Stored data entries
************
(* ===== verification/Main.v ===== *)
(** * Power-up and tasks: src/USER/main.c

    [main] up to the start of the kernel, the tasks one turn of their loop at a
    time, and [Error_loop]. The kernel is not part of the model: creating and
    suspending a task is a change of the list [m_tasks]. Set-up calls of the HAL that
    touch only the clocks, the serial port and the SDRAM have no state here, and the
    answers of the HAL and of lwIP are the parameters of the definitions. *)
From Stdlib Require Import ZArith Lia String.
From stdpp Require Import base tactics decidable list list_numbers numbers.
From S2P Require Import Prelude Board Relay Io HostConfig Flash Can Timers Dispatch Malloc I2c Udp Net.
Open Scope Z_scope.
Open Scope c_scope.

Definition CAN_TASK_PRIO : Z := 20.
Definition LED_TASK_PRIO : Z := 9.
Definition NETINIT_TASK_PRIO : Z := 11.
Definition START_TASK_PRIO : Z := 10.

(** LED_MCU of led.h, and the two pins main.c writes by name of the port. *)
Definition LED_MCU : pin := Pin GPIOA 3.
Definition protect_relay : pin := Pin GPIOH 3.
Definition buzzer : pin := Pin GPIOB 12.

(** ** The whole firmware *)
Record firmware {hw : FlashHW} {i2c : I2CDevice} := Firmware {
  m_sys : sys hw;              (** host messages, relays, flash, settings, CAN ring *)
  m_net : net;                 (** pools, addresses, description of the unit *)
  m_bus : bus;                 (** I2C *)
  m_can : option can_init;     (** what the CAN controller was set up with *)
  m_tasks : list (Z * bool);   (** tasks by priority; false: suspended *)
  m_echo : option Z;           (** the port of the receive callback of udpecho.c *)
  udp_server_multi_pcb : bool; (** the multicast callback is registered *)
  g_NetInitFine : Z;
  g_arMcuInfoData : list Z;
  g_arMcuInfoDataLen : Z;
}.
Arguments firmware : clear implicits.
Arguments firmware _ _.
Arguments Firmware {hw i2c}.

#[export] Instance firmware_eta {hw i2c} : Eta (firmware hw i2c) := fun d =>
  Firmware (m_sys d) (m_net d) (m_bus d) (m_can d) (m_tasks d) (m_echo d) (udp_server_multi_pcb d)
    (g_NetInitFine d) (g_arMcuInfoData d) (g_arMcuInfoDataLen d).
#[export] Instance upd_m_sys {hw i2c} : Upd (R := firmware hw i2c) m_sys := ltac:(derive_upd).
#[export] Instance upd_m_net {hw i2c} : Upd (R := firmware hw i2c) m_net := ltac:(derive_upd).
#[export] Instance upd_m_bus {hw i2c} : Upd (R := firmware hw i2c) m_bus := ltac:(derive_upd).
#[export] Instance upd_m_can {hw i2c} : Upd (R := firmware hw i2c) m_can := ltac:(derive_upd).
#[export] Instance upd_m_tasks {hw i2c} : Upd (R := firmware hw i2c) m_tasks := ltac:(derive_upd).
#[export] Instance upd_m_echo {hw i2c} : Upd (R := firmware hw i2c) m_echo := ltac:(derive_upd).
#[export] Instance upd_multi_pcb {hw i2c} : Upd (R := firmware hw i2c) udp_server_multi_pcb := ltac:(derive_upd).
#[export] Instance upd_g_NetInitFine {hw i2c} : Upd (R := firmware hw i2c) g_NetInitFine := ltac:(derive_upd).
#[export] Instance upd_g_arMcuInfoData {hw i2c} : Upd (R := firmware hw i2c) g_arMcuInfoData := ltac:(derive_upd).
#[export] Instance upd_g_arMcuInfoDataLen {hw i2c} : Upd (R := firmware hw i2c) g_arMcuInfoDataLen := ltac:(derive_upd).

#[export] Instance firmware_trace {hw i2c} : HasTrace (firmware hw i2c) := {
  events d := events (m_sys d);
  emit_event e d := d <| m_sys ::= emit_event e |>;
}.
#[export] Instance firmware_trace_laws {hw i2c} : HasTraceLaws (firmware hw i2c).
Proof. by constructor. Qed.

(** What the chip, the HAL and the linker answer at power-up. *)
Record boot_env := BootEnv {
  mem1base_of : Z;      (** where the first pool lies *)
  mempsize_of : Z;      (** the result of [memp_get_memorysize] *)
  mcu_uid : list Z;     (** the three words at 0x1FFF7A10 *)
  can_ok : bool;        (** [HAL_CAN_Init] *)
  filter_ok : bool;     (** [HAL_CAN_ConfigFilter] *)
}.

(** What the PHY, the reset register and lwIP answer to the network task. *)
Record net_env := NetEnv {
  phy_linked : bool;    (** PHY_LINKED_STATUS *)
  net_result : Z;       (** the result of [lwip_comm_init] *)
  soft_reset : bool;    (** RCC_FLAG_SFTRST *)
  udp_new_ok : bool; udp_bind_ok : bool; igmp_ok : bool; multi_new_ok : bool;
  pbuf_ok : bool;       (** [pbuf_alloc] *)
}.

Section main.
Context {hw : FlashHW} {outside : Board} {i2c : I2CDevice}.
Notation MD := (M (firmware hw i2c)).

(** ** Errors *)

(** One turn of the endless loop of [Error_loop]. *)
Definition Error_turn : MD unit :=
  emit (EvPrint "error loop - ing") ;;
  delay_ms 500 ;;
  zoom m_bus (PCF8574_WriteBit RUNLED_IO 1) ;;
  delay_ms 500 ;;
  zoom m_bus (PCF8574_WriteBit RUNLED_IO 0).

(** Up to its loop, which never ends. *)
Definition Error_loop {A} : MD A :=
  zoom m_sys (g_Error ::= 1) ;;
  pin_reset protect_relay ;;
  pin_set buzzer ;;
  zoom m_bus (PCF8574_WriteBit ERRORLED_IO 1) ;;
  zoom m_bus (PCF8574_WriteBit RUNLED_IO 0) ;;
  halt_with ErrorLoop.

(** [!PCF8574_ReadBit(TEMP1_IO) || !PCF8574_ReadBit(TEMP2_IO)] *)
Definition too_warm : MD bool :=
  t1 ← zoom m_bus (PCF8574_ReadBit TEMP1_IO);
  if t1 =? 0 then mret true else
  t2 ← zoom m_bus (PCF8574_ReadBit TEMP2_IO);
  mret (t2 =? 0).

(** ** Power-up *)
Definition OSTaskCreate (prio : Z) : MD unit :=
  ts ← gets m_tasks; m_tasks ::= (prio, true) :: ts.

(** [OSTaskSuspend(OS_PRIO_SELF)] in the task [prio]. *)
Definition OSTaskSuspend (prio : Z) : MD unit :=
  ts ← gets m_tasks; m_tasks ::= (fun '(p, r) => (p, if p =? prio then false else r)) <$> ts.

(** The devices, before any check. *)
Definition init_devices : MD unit :=
  zoom m_sys (in_host (ErrorNumInit ;; GlobalDataInit)) ;;
  zoom m_sys (in_fiu LED_Init) ;;
  zoom m_bus PCF8574_Init ;;
  zoom m_net (zoom n_pools (my_mem_init SRAMIN) ;; zoom n_pools (my_mem_init SRAMEX) ;;
    zoom n_pools (my_mem_init SRAMCCM)) ;;
  emit (EvPrint "FIU MCU").

(** The settings, the CAN controller and the memory of the network. *)
Definition init_ports (env : boot_env) : MD unit :=
  m ← gets (fun d => s_flash (m_sys d));
  zoom m_sys (zoom s_set (CanModifiedCheck m)) ;;
  m_can ::= Some (CAN1_Mode_Init 1 6 8 3 0 (can_ok env) (filter_ok env)).1 ;;
  zoom m_sys (zoom s_set (IpModifiedCheck m)) ;;
  s ← gets (fun d => s_set (m_sys d));
  rt ← zoom m_net (EthMemAlloc (mem1base_of env) (mempsize_of env) (mcu_uid env) s);
  if rt =? 0 then emit (EvPrint "Eth Mem Alloc suc .") else emit (EvPrint "Eth Mem Alloc failed .").

(** [main]: it is done when [OSStart] takes over, with the first task created. *)
Definition main (env : boot_env) : MD unit :=
  init_devices ;;
  rt ← Fuse_check;
  if negb (rt =? 0) then emit (EvPrint "Fuse_check failed = 0x%x .") ;; Error_loop else
  warm ← too_warm;
  if warm : bool then Error_loop else
  init_ports env ;;
  OSTaskCreate START_TASK_PRIO.

(** ** Tasks *)
Definition start_task : MD unit :=
  OSTaskCreate LED_TASK_PRIO ;;
  OSTaskCreate CAN_TASK_PRIO ;;
  OSTaskCreate NETINIT_TASK_PRIO ;;
  OSTaskSuspend START_TASK_PRIO.

Definition led_turn : MD unit :=
  on ← gets (fun d => level (events d) LED_MCU);
  write_pin LED_MCU (negb on) ;;
  warm ← too_warm;
  if warm : bool then Error_loop else delay_ms 500.

(** The task up to its [n]th turn. *)
Definition led_task (n : nat) : MD unit :=
  zoom m_bus (PCF8574_WriteBit RUNLED_IO 1) ;;
  for_each (seq 0 n) (fun _ => led_turn).

(** [n] turns. *)
Definition CanDataDealTask (n : nat) : MD unit :=
  for_each (seq 0 n) (fun _ => zoom m_sys HostCanDataAnalysis ;; skip).

(** *** The network task *)

(** [udpecho_init] *)
Definition udpecho_thread (env : net_env) : MD unit :=
  port ← gets (fun d => g_LocalUdpPort (s_set (m_sys d)));
  if udp_new_ok env then
    if udp_bind_ok env then m_echo ::= Some port else skip
  else skip.

Definition Multicast_Config (env : net_env) : MD unit :=
  (if igmp_ok env then skip else emit (EvPrint "igmp_joingroup failed .")) ;;
  udp_server_multi_pcb ::= multi_new_ok env ;;
  if multi_new_ok env then emit (EvPrint "mulcast pcb new suc .") else skip.

Definition multicast_send_data (env : net_env) (data : list Z) (len : Z) : MD unit :=
  pcb ← gets udp_server_multi_pcb;
  if pcb : bool then
    if pbuf_ok env then emit (EvUdpTx (take (Z.to_nat len) data)) else undefined NullDeref
  else skip.

(** After a call of [lwip_comm_init]. *)
Definition net_started (env : net_env) : MD unit :=
  if negb (net_result env =? 0) then
    emit (EvPrint "Lwip Init failed .") ;;
    if net_result env =? 3 then emit (EvPrint "!!! NO Link !!!") else skip
  else
    g_NetInitFine ::= 1 ;;
    udpecho_thread env ;;
    Multicast_Config env ;;
    port ← gets (fun d => g_LocalUdpPort (s_set (m_sys d)));
    buf ← gets g_arMcuInfoData;
    '(buf, len) ← zoom m_net (McuInfoInit port buf);
    g_arMcuInfoData ::= buf ;;
    g_arMcuInfoDataLen ::= len ;;
    emit (EvPrint "Lwip Init Suc .").

(** The signal that the unit was reset by software. *)
Definition soft_reset_signal : MD unit :=
  zoom m_bus (PCF8574_WriteBit SOFTRSTLED_IO 1) ;;
  pin_set buzzer ;;
  delay_ms 500 ;;
  zoom m_bus (PCF8574_WriteBit SOFTRSTLED_IO 1) ;;
  pin_reset buzzer ;;
  emit (EvPrint "Device SFRST done .").

(** One turn of the loop of [netinit_task]; before it, [net_started]. *)
Definition netinit_turn (env : net_env) : MD unit :=
  fine ← gets g_NetInitFine;
  (if fine =? 0 then
    if negb (phy_linked env) then emit (EvPrint "Net Link check : no link .")
    else emit (EvPrint "!!! Net Link !!!") ;; net_started env
  else
    data ← gets g_arMcuInfoData;
    len ← gets g_arMcuInfoDataLen;
    multicast_send_data env data len ;;
    emit (EvPrint "g_arMcuInfoDataLen = %d .") ;;
    if soft_reset env then soft_reset_signal else skip) ;;
  delay_ms 1000.

(** One attempt before the loop, then one turn for each of the answers [envs]. *)
Definition netinit_task (env : net_env) (envs : list net_env) : MD unit :=
  net_started env ;;
  for_each envs netinit_turn.
End main.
************
Work order:
Your reply is to repeat, unchanged, the lines above running from the one with "Section main." up to and including the one with "t1 ← zoom m_bus (PCF8574_ReadBit TEMP1_IO);".

Exercise result:
Section main.
Context {hw : FlashHW} {outside : Board} {i2c : I2CDevice}.
Notation MD := (M (firmware hw i2c)).

(** ** Errors *)

(** One turn of the endless loop of [Error_loop]. *)
Definition Error_turn : MD unit :=
  emit (EvPrint "error loop - ing") ;;
  delay_ms 500 ;;
  zoom m_bus (PCF8574_WriteBit RUNLED_IO 1) ;;
  delay_ms 500 ;;
  zoom m_bus (PCF8574_WriteBit RUNLED_IO 0).

(** Up to its loop, which never ends. *)
Definition Error_loop {A} : MD A :=
  zoom m_sys (g_Error ::= 1) ;;
  pin_reset protect_relay ;;
  pin_set buzzer ;;
  zoom m_bus (PCF8574_WriteBit ERRORLED_IO 1) ;;
  zoom m_bus (PCF8574_WriteBit RUNLED_IO 0) ;;
  halt_with ErrorLoop.

(** [!PCF8574_ReadBit(TEMP1_IO) || !PCF8574_ReadBit(TEMP2_IO)] *)
Definition too_warm : MD bool :=
  t1 ← zoom m_bus (PCF8574_ReadBit TEMP1_IO);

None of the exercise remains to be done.